Additionally, cloud computing may consume a great deal of energy
because the severs, storages, networking, and cooling systems of
cloud computing all have to be provided sufficient energy to
process such a huge amount of data effectively.
[0011] Therefore, there is a need for a energy management solution,
designed in consideration of continuing power supply (hours, days)
and efficiency (both in use and supply, e.g., using renewable
energy sources).
SUMMARY
[0012] The present invention generally relates to energy management
of computing, and especially to a system and method for providing
energy efficient cloud computing so as to provide a energy
management solution, thereby decreasing the discharge of carbon or
carbide, alleviating the hurt caused by global warning, and
reducing the energy consumption.
[0013] In a first aspect of the present invention, a cloud cube for
providing energy efficient cloud computing is disclosed, which
includes: an internal DC bus for transferring energy, clusters of
computing servers coupled to the internal DC bus for performing
cloud computing, at least one NAS storage coupled to the internal
DC bus, at least one energy storage coupled to the internal DC bus,
a plurality of energy sources coupled to the internal DC bus, and
at least one energy manager coupled to the internal DC bus for
performing energy management or energy routing.
[0014] In a second aspect of the present invention, a system for
providing energy efficient cloud computing is disclosed, which
includes: a DC grid having a plurality of interconnected energy
sources, and a plurality of cloud cubes connected by the DC grid
such that energy can be routed and shared among the cloud
cubes.
[0015] In a third aspect of the present invention, a method of
power management for a cloud cube is disclosed (hereinafter power
management method), which includes: using solar PV at first
priority; using batteries from a DC grid, if solar PV is not
available; using DC sources, if the power level of the DC grid is
below a high threshold; using AC sources, if the DC sources are not
available; using energy storages of the cloud cube; performing a
power saving mode when the power level of the energy storages is
below a medium threshold; performing a super saving mode when the
power level of the energy storages is below a medium-low threshold;
performing a standby mode when the power level of the energy
storages is below a low threshold; and increasing computing power,
if the power level of the DC grid rises above the high threshold,
or the power level of the energy storages rises above the medium
threshold, or the power level of the energy storages rises above
the medium-low threshold; and transferring energy from one cloud
cube to another through the DC grid.
[0016] Through the power management method, energy may be recharged
and stored in the DC grid or forwarded to the cloud cubes to
maximize the efficiency of power distribution and use.

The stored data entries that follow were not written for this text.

Lemma pick_link_total_witness :
  ∃ s' i, pick_link (λ _, 0) (λ _, 0) sample_links 1400 sample_sched = Ok (s', Some i) ∧ (i < 2)%nat.
Proof.
  destruct (pick_link_total 2 0 sample_sched sample_links 1400 (λ _, 0) (λ _, 0) sample_sched_reach
              eq_refl ltac:(lia)) as (_ & s' & i & H & Hi & _).
  exists s', i. split; [exact H|exact Hi].
Defined.

(** The penalized first link is passed over. *)
Lemma pick_respects_limits_witness :
  ∃ s' e, swrr_pick_under_cap (λ _, 0) 1400 sample_sched = Ok (s', e_link_index e) ∧
          preferred 0 sample_sched e = true.
Proof.
  destruct (pick_respects_limits 2 0 sample_sched (λ _, 0) 1400 sample_sched_reach)
    as (s' & pos & e & Hs & Hp); [vm_compute; congruence|].
  exists s', e. split; [exact Hs|]. apply (pp_penalty _ _ _ _ _ _ Hp); [vm_compute; congruence|].
  exists 1%nat. eexists. split; [vm_compute; reflexivity|]. split; vm_compute; reflexivity.
Defined.
Lemma swrr_round_int k es w c :
  length es = k → (0 < k)%nat → holds es w c → balanced k w c →
  ∃ es' j, swrr_round (seq 0 k) es = Ok (es', j) ∧ (j < k)%nat ∧ same_shape es es' ∧
    (∀ i, (i < k)%nat → c i + w i ≤ c j + w j) ∧
    holds es' w (λ i, c i + w i + bump j (- sumZ w k) i).
Proof.
  intros Hlen Hk Hh Hb. pose proof Hb as [Hw Hs Hl Hz].
  assert (0 < sumZ w k) as HW by (pose proof (weight_le_sum w k 0 Hw ltac:(lia)); lia).
  assert (∀ i, (i < k)%nat → - 2 ^ 53 < c i < 2 ^ 53 ∧ - 2 ^ 53 < w i < 2 ^ 53 ∧
            - 2 ^ 53 < c i + w i < 2 ^ 53) as Hr.
  { intros i Hi. pose proof (weight_le_sum w k i Hw Hi). specialize (Hl i Hi) as Hli.
    pose proof (sum_zero_bound c (sumZ w k) k i ltac:(intros x Hx; specialize (Hl x Hx); lia) Hz Hi).
    assert (sumZ w k ≤ Z.of_nat k * sumZ w k) by nia. rewrite Z.mul_sub_distr_r in *. lia. }
  destruct (swrr_round_ok (seq 0 k) es) as (es' & j & Hround & Hj & Hshape).
  { destruct k; [lia|]. discriminate. }
  exists es', j. split; [done|]. apply elem_of_seq in Hj. split; [lia|]. split; [done|].
  revert Hround. unfold swrr_round. rewrite <- Hlen.
  pose proof (foldl_alter_seq advance [] es) as Hfold. cbn [app length] in Hfold. rewrite Hfold.
  pose proof (map_lookup_seq effective_weight f64.zero es) as Hmap. unfold weight_at. rewrite Hmap.
  rewrite (sum_f64_ints es w c Hh); cycle 1.
  { by intros ->; cbn in Hlen; lia. } { rewrite Hlen. intros i Hi. specialize (Hw i Hi). lia. }
  { rewrite Hlen. nia. }
  assert (∀ i e, map advance es !! i = Some e → (i < k)%nat ∧ effective_weight e = f64.of_Z (w i) ∧
            current_weight e = f64.of_Z (c i + w i)) as Hadv.
  { intros i e He. rewrite list_lookup_fmap in He. destruct (es !! i) as [e0|] eqn:E0; [|done].
    cbn in He. injection He as <-. apply lookup_lt_Some in E0 as Hi. rewrite Hlen in Hi.
    destruct (Hh i e0 E0) as [H1 H2]. cbn [effective_weight current_weight advance add_current].
    rewrite H1, H2. split; [done|]. split; [done|]. apply of_Z_add; by apply Hr. }
  rewrite (max_by_ext _ (λ a b, (c a + w a) ?= (c b + w b))).
  2:{ intros a b Ha Hb'. apply elem_of_seq in Ha, Hb'. unfold current_at.
      destruct (lookup_lt_is_Some_2 (map advance es) a) as [ea Ea]; [rewrite length_map; lia|].
      destruct (lookup_lt_is_Some_2 (map advance es) b) as [eb Eb]; [rewrite length_map; lia|].
      rewrite Ea, Eb. rewrite (proj2 (proj2 (Hadv _ _ Ea))), (proj2 (proj2 (Hadv _ _ Eb))).
      apply of_Z_total_cmp; apply Hr; lia. }
  destruct (max_by _ _) as [j'|] eqn:Emax; [|done]. intros [= <- ->]. rewrite Hlen in Emax |- *.
  assert (∀ i, (i < k)%nat → c i + w i ≤ c j + w j) as Hmax.
  { intros i Hi. apply (max_by_max (λ i, c i + w i) _ _ Emax). apply elem_of_seq. lia. }
  assert (0 < c j + w j).
  { apply (sum_pos_max (λ i, c i + w i) k); [done|]. by rewrite advance_sum, Hz. }
  split; [done|].
  - intros i e He. unfold bump. destruct (Nat.eqb_spec i j) as [->|Hne].
    + rewrite list_lookup_alter_eq in He. destruct (map advance es !! j) as [e0|] eqn:E0; [|done].
      cbn in He. injection He as <-. destruct (Hadv j e0 E0) as (Hjk & H1 & H2).
      cbn [effective_weight current_weight sub_current]. split; [done|]. rewrite H2.
      pose proof (Hr j Hjk). rewrite of_Z_sub by nia. done.
    + rewrite list_lookup_alter_ne in He by done. destruct (Hadv i e He) as (_ & H1 & H2).
      rewrite Z.add_0_r. by split.
Qed.

(** ** A run of selections *)

(** The links that [t] selections in a row choose. *)
Fixpoint selects (clock : nat → nat → Z) (n : nat) (len : Z) (t : nat) (s : Scheduler)
    : outcome (Scheduler * list (option nat)) :=
  match t with
  | O => Ok (s, [])
  | S t =>
      '(s, l) ← selects clock n len t s;
      '(s, r) ← select_fast (clock t) n len s;
      Ok (s, l ++ [r])
  end.

(** No primary, no penalty and no cap: plain round robin. *)
Record plain (s : Scheduler) : Prop := {
  pl_primary : primary s = None;
  pl_penalized : penalized s = [];
  pl_caps : Forall (λ e, e_bandwidth_cap_mbps e = None) (entries s) }.

Lemma cap_pass_uncapped clock len es pos rates :
  Forall (λ e, e_bandwidth_cap_mbps e = None) es →
  cap_pass clock len pos es rates = (rates, seq pos (length es)).
Proof.
  intros H. revert pos. induction H as [|e es He _ IH]; intros pos; [done|]. cbn.
  unfold check_cap. by rewrite He, IH.
Qed.

Lemma plain_pick clock n len s :
  plain s → entries s ≠ [] → n ≠ 0%nat →
  select_fast clock n len s =
  ('(es, win) ← swrr_round (seq 0 (length (entries s))) (entries s);
   idx ← index_at es win;
   Ok (record_bytes idx len (with_entries es s), Some idx)).
Proof.
  intros [Hp Hn Hc] Hne Hz. unfold select_fast. rewrite Hp, (proj2 (Nat.eqb_neq n 0)) by done.
  destruct (entries s) as [|e es] eqn:E; [done|]. rewrite <- E in *.
  unfold swrr_pick_under_cap. rewrite cap_pass_uncapped by done.
  assert (with_rates (rate_limits s) s = s) as -> by (by destruct s).
  unfold penalty_pass. rewrite Hn.
  assert (∃ x l, seq 0 (length (entries s)) = x :: l) as (x & l & Hs)
    by (rewrite E; eexists _, _; reflexivity).
  rewrite Hs, <- Hs. destruct (swrr_round _ _) as [[es' win]| |]; [|done|done]. cbn.
  by destruct (index_at es' win).
Qed.

Lemma plain_next s es idx len :
  plain s → same_shape (entries s) es → plain (record_bytes idx len (with_entries es s)).
Proof.
  intros [Hp Hn Hc] Hs.
  assert (Forall (λ e, e_bandwidth_cap_mbps e = None) es) as Hes.
  { apply Forall_forall. intros e [i He]%list_elem_of_lookup.
    destruct (same_shape_lookup _ _ _ _ Hs He) as (e0 & H0 & _ & _ & _ & <-).
    by eapply Forall_lookup in Hc; [|exact H0]. }
  unfold record_bytes. by case_match; split.
Qed.

Lemma record_bytes_entries idx len s : entries (record_bytes idx len s) = entries s.
Proof. unfold record_bytes. by case_match. Qed.

(** How often link [i] was chosen. *)
Definition chosen (i : nat) (l : list (option nat)) : nat := count_occ option_eq_dec l (Some i).

(** What [t] selections leave: [n] counts the choices by position. *)
Record after (es : list SwrrEntry) (w : nat → Z) (t : nat) (s : Scheduler)
    (l : list (option nat)) (n : nat → Z) : Prop := {
  af_plain : plain s;
  af_shape : same_shape es (entries s);
  af_holds : holds (entries s) w (λ i, Z.of_nat t * w i - sumZ w (length es) * n i);
  af_balanced : balanced (length es) w (λ i, Z.of_nat t * w i - sumZ w (length es) * n i);
  af_count : ∀ i e, es !! i = Some e → n i = Z.of_nat (chosen (e_link_index e) l);
  af_total : sumZ n (length es) = Z.of_nat t }.
(* ===== verification/Dispatch.v ===== *)
(** * The transmit dispatcher ([tunnel.rs])

    [TxDispatcher], the bounded queue of each link and its worker, as a machine
    whose steps are the actions of [outbound_sender] and of the workers in any
    interleaving. A [tokio] channel is its queued jobs and its outstanding
    permits; what a socket does with a frame, the clock and the other tasks'
    changes to links and scheduler are chosen by each step. *)

From Stdlib Require Import SpecFloat.
From S2P Require Import Prelude Bytes Protocol F64 Rounding Configuration ProbeHistory Link Congestion Delivery Scheduler.
Import scheduler.

Definition LINK_TX_QUEUE_CAPACITY : nat := 128.
Definition TX_WORKER_BATCH : nat := 32.
Definition SPILL_MIN_DELIVERY_PPM : Z := 500000.

(** A FEC member is its [carried] flag. *)
Record TxJob := mkJob {
  j_ptype : PacketType;
  j_seq : Z;
  plaintext : list Z;
  rerouted : bool;
  enqueued : Z;
  j_member : option bool }.

Definition TxJob_new (now : Z) (ptype : PacketType) (seq : Z) (p : list Z) : TxJob :=
  mkJob ptype seq p false now None.
Definition stamp_job (now : Z) (j : TxJob) : TxJob :=
  mkJob (j_ptype j) (j_seq j) (plaintext j) (rerouted j) now (j_member j).
Definition mark_rerouted (j : TxJob) : TxJob :=
  mkJob (j_ptype j) (j_seq j) (plaintext j) true (enqueued j) (j_member j).

(** The sender half of a link's channel and the link's counters. *)
Record LinkTx := mkLinkTx {
  jobs : list TxJob;
  permits : nat;
  closed : bool;
  counters : TxCounters }.

Definition LinkTx_new : LinkTx := mkLinkTx [] 0 false TxCounters_new.

Definition capacity (q : LinkTx) : nat := LINK_TX_QUEUE_CAPACITY - length (jobs q) - permits q.

Definition set_jobs (l : list TxJob) (q : LinkTx) : LinkTx :=
  mkLinkTx l (permits q) (closed q) (counters q).
Definition set_permits (p : nat) (q : LinkTx) : LinkTx :=
  mkLinkTx (jobs q) p (closed q) (counters q).
Definition on_counters (f : TxCounters → TxCounters) (q : LinkTx) : LinkTx :=
  mkLinkTx (jobs q) (permits q) (closed q) (f (counters q)).

(** The atomic updates of the counters. *)
Definition bump_queue_full (c : TxCounters) : TxCounters :=
  mkTxCounters (wrap 64 (queue_full c + 1)) (send_failed c) (rerouted_away c) (depth c)
    (queue_delay_sum_us c) (queue_delay_samples c) (queue_delay_max_us c)
    (send_wait_sum_us c) (send_wait_samples c) (last_progress_us c)
    (queue_delay_recent_us c) (send_wait_recent_us c) (congestion_milli c) (delivery_ppm c).
Definition bump_send_failed (c : TxCounters) : TxCounters :=
  mkTxCounters (queue_full c) (wrap 64 (send_failed c + 1)) (rerouted_away c) (depth c)
    (queue_delay_sum_us c) (queue_delay_samples c) (queue_delay_max_us c)
    (send_wait_sum_us c) (send_wait_samples c) (last_progress_us c)
    (queue_delay_recent_us c) (send_wait_recent_us c) (congestion_milli c) (delivery_ppm c).
Definition bump_rerouted (c : TxCounters) : TxCounters :=
  mkTxCounters (queue_full c) (send_failed c) (wrap 64 (rerouted_away c + 1)) (depth c)
    (queue_delay_sum_us c) (queue_delay_samples c) (queue_delay_max_us c)
    (send_wait_sum_us c) (send_wait_samples c) (last_progress_us c)
    (queue_delay_recent_us c) (send_wait_recent_us c) (congestion_milli c) (delivery_ppm c).
Definition add_depth (d : Z) (c : TxCounters) : TxCounters :=
  mkTxCounters (queue_full c) (send_failed c) (rerouted_away c) (wrap 32 (depth c + d))
    (queue_delay_sum_us c) (queue_delay_samples c) (queue_delay_max_us c)
    (send_wait_sum_us c) (send_wait_samples c) (last_progress_us c)
    (queue_delay_recent_us c) (send_wait_recent_us c) (congestion_milli c) (delivery_ppm c).
Definition note_batch (delay mono : Z) (c : TxCounters) : TxCounters :=
  mkTxCounters (queue_full c) (send_failed c) (rerouted_away c) (depth c)
    (wrap 64 (queue_delay_sum_us c + delay)) (wrap 64 (queue_delay_samples c + 1))
    (Z.max (queue_delay_max_us c) delay) (send_wait_sum_us c) (send_wait_samples c) mono
    (queue_delay_recent_us c) (send_wait_recent_us c) (congestion_milli c) (delivery_ppm c).
Definition note_wait (per_packet_us : Z) (c : TxCounters) : TxCounters :=
  mkTxCounters (queue_full c) (send_failed c) (rerouted_away c) (depth c)
    (queue_delay_sum_us c) (queue_delay_samples c) (queue_delay_max_us c)
    (wrap 64 (send_wait_sum_us c + per_packet_us)) (wrap 64 (send_wait_samples c + 1))
    (last_progress_us c) (queue_delay_recent_us c) (send_wait_recent_us c)
    (congestion_milli c) (delivery_ppm c).
Definition note_progress (mono : Z) (c : TxCounters) : TxCounters :=
  mkTxCounters (queue_full c) (send_failed c) (rerouted_away c) (depth c)
    (queue_delay_sum_us c) (queue_delay_samples c) (queue_delay_max_us c)
    (send_wait_sum_us c) (send_wait_samples c) mono
    (queue_delay_recent_us c) (send_wait_recent_us c) (congestion_milli c) (delivery_ppm c).

(** ** Where a packet may spill *)

(** [sort_by] of the candidates: most free slots first, then by index. *)
Definition spill_before (free : list nat) (a b : nat) : bool :=
  let fa := default 0%nat (free !! a) in
  let fb := default 0%nat (free !! b) in
  (fb <? fa)%nat || ((fa =? fb)%nat && (a <=? b)%nat).

Fixpoint insert_sorted (before : nat → nat → bool) (x : nat) (l : list nat) : list nat :=
  match l with
  | [] => [x]
  | y :: l => if before x y then x :: y :: l else y :: insert_sorted before x l
  end.

Definition spill_candidates (free : list nat) (ppm : list Z) (from : nat) : list nat :=
  let c := List.filter (λ i, negb (i =? from)%nat && (0 <? default 0%nat (free !! i))%nat
                             && (SPILL_MIN_DELIVERY_PPM <=? default 1000000 (ppm !! i)))
             (List.seq 0 (length free)) in
  foldr (insert_sorted (spill_before free)) [] c.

Cloud cubes
are connected by the DC grid, energy can be routed and shared among
the cloud cubes to achieve higher level of reliability and fault
tolerance in case of AC power failure.
[0017] In a fourth aspect of the present invention, a method for
maximizing efficiency of cloud computing is disclosed (hereinafter
task energy efficient method), which includes: performing power
management means; and performing task scheduler means. And
performing power management means includes: performing a power
saving mode, if the power level of energy storages of the cloud
cube is not greater than 50%; performing a standby mode, if the
power level of energy storages of the cloud cube is not greater
than 10%; exiting the standby mode and performing an energy saving
mode, if the power level of energy storages of the cloud cube is
greater than 15%; and exiting the energy saving mode, if the power
level of energy storages of the cloud cube is not less than 55% and
energy sources are available. Besides, performing task scheduler
means includes using a computing server if the task type is
"computing" or the memory requirement is not less than 4 GB; using
general server with lowest utilization otherwise; scanning the
server utilization; bringing the down server to the sleep mode if
average utilization is less than 10% for 300 seconds; and bringing
up more servers if average utilization is greater than 50% for 60
seconds.
[0018] Using the task energy efficient method, tasks can be
directed to cloud cubes that the least amount of power is used for
the most jobs accomplished. A "Task Energy" factor is assigned to
each job, wherein the jobs which require more computation may cause
higher energy consumption such that larger numerical "Task Energy"
value can be assigned. When power saving is appropriate, such as
during sunset or power failure, the task energy efficient method is
used to enable energy efficient computing. Computing resources may
be shutdown or put to stand-by mode. Computing tasks may be turned
to power efficient PCs (low power PCs with less energy consumption)
or under-utilized cubes or computing devices.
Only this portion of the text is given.